(Collected data)
(* ===== verification/SafeStreamReceiving.v ===== *)
(** * The receiving half of the safe stream ([safe_stream_receiving.*])

    [SafeStreamReceivingAction] keeps the received chunks in offset order,
    emits the data of the chain that starts at [last_confirmed_offset_],
    confirms it and asks for the chunks that are missing. *)

From S2P Require Import Prelude RingIndex SafeStreamApi SafeStreamTypes.
Import SafeStreamRingIndex.

Record ReceivingChunk := {
  rc_offset : Z;
  rc_data : bytes;
}.

Record ExpectedChunk := {
  ex_offset : Z;
  ex_repeat_count : Z;
}.

Record SafeStreamReceivingAction := {
  rv_window_size : Z;
  rv_max_repeat_count : Z;
  send_confirm_timeout_ : Duration;
  send_repeat_timeout_ : Duration;
  last_send_confirm_time_ : TimePoint;
  oldest_repeat_time_ : TimePoint;
  last_confirmed_offset_ : Z;
  received_data_chunks_ : list ReceivingChunk;
  expected_chunks_ : list ExpectedChunk;
  repeat_queue_ : list Z;
  confirmation_queue_ : list Z;
  repeat_count_exceeded_ : bool;
}.

Definition new_receiving (c : SafeStreamConfig) : SafeStreamReceivingAction :=
  {| rv_window_size := cfg_window_size c;
     rv_max_repeat_count := cfg_max_repeat_count c;
     send_confirm_timeout_ := cfg_send_confirm_timeout c;
     send_repeat_timeout_ := cfg_send_repeat_timeout c;
     last_send_confirm_time_ := 0; oldest_repeat_time_ := 0;
     last_confirmed_offset_ := 0;
     received_data_chunks_ := []; expected_chunks_ := [];
     repeat_queue_ := []; confirmation_queue_ := [];
     repeat_count_exceeded_ := false |}.

(** Field updates. *)
Definition upd_received (cs : list ReceivingChunk) (ex : list ExpectedChunk)
  (r : SafeStreamReceivingAction) : SafeStreamReceivingAction :=
  {| rv_window_size := rv_window_size r; rv_max_repeat_count := rv_max_repeat_count r;
     send_confirm_timeout_ := send_confirm_timeout_ r;
     send_repeat_timeout_ := send_repeat_timeout_ r;
     last_send_confirm_time_ := last_send_confirm_time_ r;
     oldest_repeat_time_ := oldest_repeat_time_ r;
     last_confirmed_offset_ := last_confirmed_offset_ r;
     received_data_chunks_ := cs; expected_chunks_ := ex;
     repeat_queue_ := repeat_queue_ r; confirmation_queue_ := confirmation_queue_ r;
     repeat_count_exceeded_ := repeat_count_exceeded_ r |}.

Definition upd_queues (rep conf : list Z) (exceeded : bool)
  (r : SafeStreamReceivingAction) : SafeStreamReceivingAction :=
  {| rv_window_size := rv_window_size r; rv_max_repeat_count := rv_max_repeat_count r;
     send_confirm_timeout_ := send_confirm_timeout_ r;
     send_repeat_timeout_ := send_repeat_timeout_ r;
     last_send_confirm_time_ := last_send_confirm_time_ r;
     oldest_repeat_time_ := oldest_repeat_time_ r;
     last_confirmed_offset_ := last_confirmed_offset_ r;
     received_data_chunks_ := received_data_chunks_ r; expected_chunks_ := expected_chunks_ r;
     repeat_queue_ := rep; confirmation_queue_ := conf;
     repeat_count_exceeded_ := exceeded |}.

Definition upd_times (confirm repeat : TimePoint) (confirmed : Z)
  (r : SafeStreamReceivingAction) : SafeStreamReceivingAction :=
  {| rv_window_size := rv_window_size r; rv_max_repeat_count := rv_max_repeat_count r;
     send_confirm_timeout_ := send_confirm_timeout_ r;
     send_repeat_timeout_ := send_repeat_timeout_ r;
     last_send_confirm_time_ := confirm; oldest_repeat_time_ := repeat;
     last_confirmed_offset_ := confirmed;
     received_data_chunks_ := received_data_chunks_ r; expected_chunks_ := expected_chunks_ r;
     repeat_queue_ := repeat_queue_ r; confirmation_queue_ := confirmation_queue_ r;
     repeat_count_exceeded_ := repeat_count_exceeded_ r |}.

Definition AddToConfirmationQueue (offset : Z) (r : SafeStreamReceivingAction)
  : SafeStreamReceivingAction :=
  upd_queues (repeat_queue_ r) (confirmation_queue_ r ++ [offset])
    (repeat_count_exceeded_ r) r.

Definition AddToRepeatQueue (offset : Z) (r : SafeStreamReceivingAction)
  : SafeStreamReceivingAction :=
  upd_queues (repeat_queue_ r ++ [offset]) (confirmation_queue_ r)
    (repeat_count_exceeded_ r) r.

(** [expected_chunks_.erase] of the first entry with an offset. *)
Fixpoint erase_expected (offset : Z) (ex : list ExpectedChunk) : list ExpectedChunk :=
  match ex with
  | [] => []
  | e :: ex' => if ex_offset e =? offset then ex' else e :: erase_expected offset ex'
  end.

(** [AddDataChunk]. *)
Definition AddDataChunk (chunk : ReceivingChunk) (r : SafeStreamReceivingAction)
  : outcome SafeStreamReceivingAction :=
  let not_after ch := Distance (rc_offset chunk) (rc_offset ch) <=? rv_window_size r in
  match split_at not_after (received_data_chunks_ r) with
  | (_, []) =>
      Defined (upd_received (received_data_chunks_ r ++ [chunk]) (expected_chunks_ r) r)
  | (pre, it :: post) =>
      if rc_offset chunk =? rc_offset it then Defined r
      else
        let overlap_size :=
          Distance (rc_offset it) (add (rc_offset chunk) (wrap 16 (zlen (rc_data chunk)))) in
        let ex := erase_expected (rc_offset chunk) (expected_chunks_ r) in
        if (0 <? overlap_size) && (overlap_size <=? rv_window_size r)
        then
          let keep := Distance (rc_offset chunk) (rc_offset it) in
          if zlen (rc_data chunk) <? keep then Undefined
          else
            let cut := {| rc_offset := rc_offset chunk;
                          rc_data := take (Z.to_nat keep) (rc_data chunk) |} in
            Defined (upd_received (pre ++ cut :: it :: post) ex r)
        else Defined (upd_received (pre ++ chunk :: it :: post) ex r)
  end.

(** [ReceiveSend]. *)
Definition ReceiveSend (offset : Z) (data : bytes) (r : SafeStreamReceivingAction)
  : outcome SafeStreamReceivingAction :=
  if rv_window_size r <=? Distance (last_confirmed_offset_ r) offset
  then Defined r
  else AddDataChunk {| rc_offset := offset; rc_data := data |} r.

(** [ReceiveRepeat]: a chunk that is already confirmed is confirmed again. *)
Definition ReceiveRepeat (offset : Z) (data : bytes) (r : SafeStreamReceivingAction)
  : outcome SafeStreamReceivingAction :=
  if rv_window_size r <=? Distance (last_confirmed_offset_ r) offset
  then Defined (AddToConfirmationQueue (add offset (wrap 16 (zlen data - 1))) r)
  else AddDataChunk {| rc_offset := offset; rc_data := data |} r.

(** The chain of [CheckCompletedChains]: its chunks, the others and the
    offset after it. *)
Fixpoint chain (next : Z) (cs : list ReceivingChunk)
  : list ReceivingChunk * list ReceivingChunk * Z :=
  match cs with
  | [] => ([], [], next)
  | c :: cs' =>
      if next =? rc_offset c
      then let '(done, rest, n) := chain (add (rc_offset c) (wrap 16 (zlen (rc_data c)))) cs'
           in (c :: done, rest, n)
      else ([], cs, next)
  end.

Definition JoinChunks (cs : list ReceivingChunk) : bytes := cs ≫= rc_data.

(** [CheckCompletedChains]: the state, the data of [receive_event] if any, and
    the time returned. *)
Definition CheckCompletedChains (now : TimePoint) (r : SafeStreamReceivingAction)
  : SafeStreamReceivingAction * list bytes * TimePoint :=
  if now <? last_send_confirm_time_ r + send_confirm_timeout_ r
  then (r, [], last_send_confirm_time_ r + send_confirm_timeout_ r)
  else
    let '(done, rest, next) := chain (last_confirmed_offset_ r) (received_data_chunks_ r) in
    let data := JoinChunks done in
    let emitted := match data with [] => [] | _ => [data] end in
    let r := upd_received rest (expected_chunks_ r) r in
    if negb (next =? last_confirmed_offset_ r)
    then (upd_times now (oldest_repeat_time_ r) next (AddToConfirmationQueue (sub next 1) r),
          emitted, now)
    else (r, emitted, now).

(** Increment of [repeat_count] of the first entry with an offset. *)
Fixpoint bump_expected (offset : Z) (ex : list ExpectedChunk) : list ExpectedChunk * option Z :=
  match ex with
  | [] => ([], None)
  | e :: ex' =>
      if ex_offset e =? offset
      then
        let n := wrap 16 (ex_repeat_count e + 1) in
        ({| ex_offset := ex_offset e; ex_repeat_count := n |} :: ex', Some n)
      else let '(ex'', n) := bump_expected offset ex' in (e :: ex'', n)
  end.

Definition AddExpectedChunk (offset : Z) (r : SafeStreamReceivingAction)
  : SafeStreamReceivingAction :=
  match bump_expected offset (expected_chunks_ r) with
  | (ex, Some n) =>
      let r := upd_received (received_data_chunks_ r) ex r in
      if rv_max_repeat_count r <? n
      then upd_queues (repeat_queue_ r) (confirmation_queue_ r) true r
      else AddToRepeatQueue offset r
  | (ex, None) =>
      AddToRepeatQueue offset
        (upd_received (received_data_chunks_ r)
           (ex ++ [{| ex_offset := offset; ex_repeat_count := 0 |}]) r)
  end.

(** The loop of [CheckMissedOffset]. *)
Fixpoint missed_loop (next : Z) (cs : list ReceivingChunk) (r : SafeStreamReceivingAction)
  : SafeStreamReceivingAction :=
  match cs with
  | [] => r
  | c :: cs' =>
      let r := if negb (rc_offset c =? next) then AddExpectedChunk next r else r in
      missed_loop (add (rc_offset c) (wrap 16 (zlen (rc_data c)))) cs' r
  end.

Definition CheckMissedOffset (now : TimePoint) (r : SafeStreamReceivingAction)
  : SafeStreamReceivingAction * TimePoint :=
  if now <? oldest_repeat_time_ r + send_repeat_timeout_ r
  then (r, oldest_repeat_time_ r + send_repeat_timeout_ r)
  else
    let r := missed_loop (last_confirmed_offset_ r) (received_data_chunks_ r) r in
    (upd_times (last_send_confirm_time_ r) now (last_confirmed_offset_ r) r, now).

Definition CheckChunkChains (now : TimePoint) (r : SafeStreamReceivingAction)
  : SafeStreamReceivingAction * list bytes * TimePoint :=
  let '(r, emitted, conf_time) := CheckCompletedChains now r in
  let '(r, rep_time) := CheckMissedOffset now r in
  (r, emitted, Z.min conf_time rep_time).

(** [MakeResponse]: the messages of the packet. *)
Definition MakeResponse (r : SafeStreamReceivingAction)
  : SafeStreamReceivingAction * list SafeStreamMessage :=
  (upd_queues [] [] (repeat_count_exceeded_ r) r,
   map MConfirm (confirmation_queue_ r) ++ map MRequestRepeat (repeat_queue_ r)).

(** [Update]: the state, the data emitted, the messages written, whether the
    error event is raised, and the time of the next update. *)
Definition receiving_update (now : TimePoint) (r : SafeStreamReceivingAction)
  : SafeStreamReceivingAction * list bytes * list SafeStreamMessage * bool * TimePoint :=
  let '(r, emitted, new_time) := CheckChunkChains now r in
  if repeat_count_exceeded_ r
  then (upd_queues [] (confirmation_queue_ r) false r, emitted, [], true, new_time)
  else let '(r, out) := MakeResponse r in (r, emitted, out, false, new_time).

(** ** Invariant

    [stream] is what the other side has written, [delivered] the data given to
    [receive_event] so far. *)

Definition received_ok (stream : bytes) (c : ReceivingChunk) : Prop :=
  slice_of stream (rc_offset c) (rc_data c) /\ 2 * zlen (rc_data c) < 65535.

■ REQUIREMENT: Keep only those lines of the records that hold "AddExpectedChunk", and return them.

■ RESPONSE AREA:
Definition AddExpectedChunk (offset : Z) (r : SafeStreamReceivingAction)
      let r := if negb (rc_offset c =? next) then AddExpectedChunk next r else r in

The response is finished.